(** * Weather-Prediction-Model: lag features, regressor bank, historical store

    A shallow embedding of [weather_prediction_model.py],
    [weather_data_analyzer.py] and the routes of [app.py].

    Conventions of the embedding.
    - A pandas [DataFrame] is a row count together with an ordered list of
      named columns; a column ([Series]) is a list of cells.  A cell is a
      missing value ([NaN], also standing for [None] and [NaT]), a number, a
      string or a timestamp.  Numbers are idealised as exact rationals:
      integers and floats are not told apart, and sums, means and [round]
      are exact where the program computes in binary floating point (there
      a mean can leave the interval of its values by a unit in the last
      place, and a value next to a tie can be rounded the other way).
    - A Python exception is a value of [exn]; a call that may raise returns a
      [result].
    - An object that the Python code mutates in place (the caller's data
      frame, the dictionaries of the model object, the two CSV logs) is a
      component of an explicit state that every operation returns.
    - scikit-learn, [pd.to_datetime] and matplotlib are not part of the
      repository: they are the fields of the [Toolkit] class below, and every
      theorem holds for every instance of it.  In the same way the network
      ([requests.get]), the configured key and [strftime] are variables of
      the sections on the weather routes. *)

From Stdlib Require Import QArith Qround Qminmax Qabs Lqa ZArith Lia Bool.
From Stdlib Require Import String Ascii List DecimalString DecimalNat.
From Stdlib Require Import Sorted Permutation.
From stdpp Require Import gmap strings.
Import ListNotations.

Local Open Scope string_scope.
Local Open Scope list_scope.
Local Open Scope nat_scope.

(** ** Exceptions and results *)

Inductive exn :=
| KeyError (key : string)
| ValueError (msg : string)
| TypeError (msg : string)
| IndexError (msg : string)
| OtherError (msg : string).

Inductive result (A : Type) :=
| Ok (a : A)
| Raise (e : exn).
Arguments Ok {A} a.
Arguments Raise {A} e.

Definition is_ok {A} (r : result A) : bool :=
  match r with Ok _ => true | Raise _ => false end.

(** A computation over a mutable state [S] that may raise.  The state reached
    when it raises is kept: Python does not roll back. *)
Definition M (S A : Type) : Type := S -> S * result A.

Definition ret {S A} (a : A) : M S A := fun s => (s, Ok a).

Definition raise {S A} (e : exn) : M S A := fun s => (s, Raise e).

Definition bind {S A B} (m : M S A) (k : A -> M S B) : M S B :=
  fun s =>
    match m s with
    | (s', Ok a) => k a s'
    | (s', Raise e) => (s', Raise e)
    end.

Definition lift {S A} (r : result A) : M S A := fun s => (s, r).

Notation "'let*' p ':=' c 'in' k" := (bind c (fun p => k))
  (at level 10, p pattern, c at level 100, k at level 200, only parsing).

(** A [for] loop over a list. *)
Fixpoint for_each {S A : Type} (l : list A) (body : A -> M S unit) : M S unit :=
  match l with
  | [] => ret tt
  | a :: l' => let* _ := body a in for_each l' body
  end.

(** [str(e)] as the route handlers and the analyzer report it.  For a
    [KeyError] Python prints the [repr] of the key. *)
Definition str_exn (e : exn) : string :=
  match e with
  | KeyError k => "'" ++ k ++ "'"
  | ValueError m | TypeError m | IndexError m | OtherError m => m
  end.

(** ** Data frames *)

Inductive cell :=
| NaN
| Num (q : Q)
| Str (s : string)
| Time (t : Z).

Definition isna (c : cell) : bool :=
  match c with NaN => true | _ => false end.

Definition Series := list cell.

Record DataFrame := mkDF {
  nrows : nat;                         (* len(df) *)
  columns : list (string * Series)     (* in column order *)
}.

Definition names (df : DataFrame) : list string := map fst (columns df).

(** Every column is as long as the index, and column names are unique (as in
    every frame that [pd.read_csv] returns). *)
Definition well_formed (df : DataFrame) : Prop :=
  List.NoDup (names df) /\
  forall nm s, In (nm, s) (columns df) -> length s = nrows df.

Fixpoint assoc_get (nm : string) (cs : list (string * Series)) : option Series :=
  match cs with
  | [] => None
  | (k, v) :: cs' => if String.eqb k nm then Some v else assoc_get nm cs'
  end.

(** [df[nm] = s]: an existing column is replaced where it stands, a new one
    is appended. *)
Fixpoint assoc_set (nm : string) (s : Series) (cs : list (string * Series))
  : list (string * Series) :=
  match cs with
  | [] => [(nm, s)]
  | (k, v) :: cs' =>
      if String.eqb k nm then (nm, s) :: cs' else (k, v) :: assoc_set nm s cs'
  end.

(** [df[nm]] *)
Definition getitem (df : DataFrame) (nm : string) : result Series :=
  match assoc_get nm (columns df) with
  | Some s => Ok s
  | None => Raise (KeyError nm)
  end.

(** [df[nm] = s] for a series over the same index *)
Definition setitem (df : DataFrame) (nm : string) (s : Series) : DataFrame :=
  mkDF (nrows df) (assoc_set nm s (columns df)).

(** [s.shift(i)]: the values move down by [i] places, the first [i] places are
    filled with [NaN], the length is kept. *)
Definition shift (i : nat) (s : Series) : Series :=
  firstn (length s) (repeat NaN i ++ s).

Definition cell_at (s : Series) (r : nat) : cell := nth r s NaN.

(** [df.dropna()]: keeps the rows that have no missing value in any column. *)
Definition row_complete (cs : list (string * Series)) (r : nat) : bool :=
  forallb (fun c => negb (isna (cell_at (snd c) r))) cs.

Definition kept_rows (df : DataFrame) : list nat :=
  List.filter (row_complete (columns df)) (seq 0 (nrows df)).

Definition take_rows (rows : list nat) (s : Series) : Series :=
  map (cell_at s) rows.

Definition dropna (df : DataFrame) : DataFrame :=
  let rows := kept_rows df in
  mkDF (length rows)
       (map (fun c => (fst c, take_rows rows (snd c))) (columns df)).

_TASK TO COMPLETE_
Your answer should consist of every line from the entries that holds "names".

_EXERCISE RESULT_
Definition names (df : DataFrame) : list string := map fst (columns df).
(** Every column is as long as the index, and column names are unique (as in
  List.NoDup (names df) /\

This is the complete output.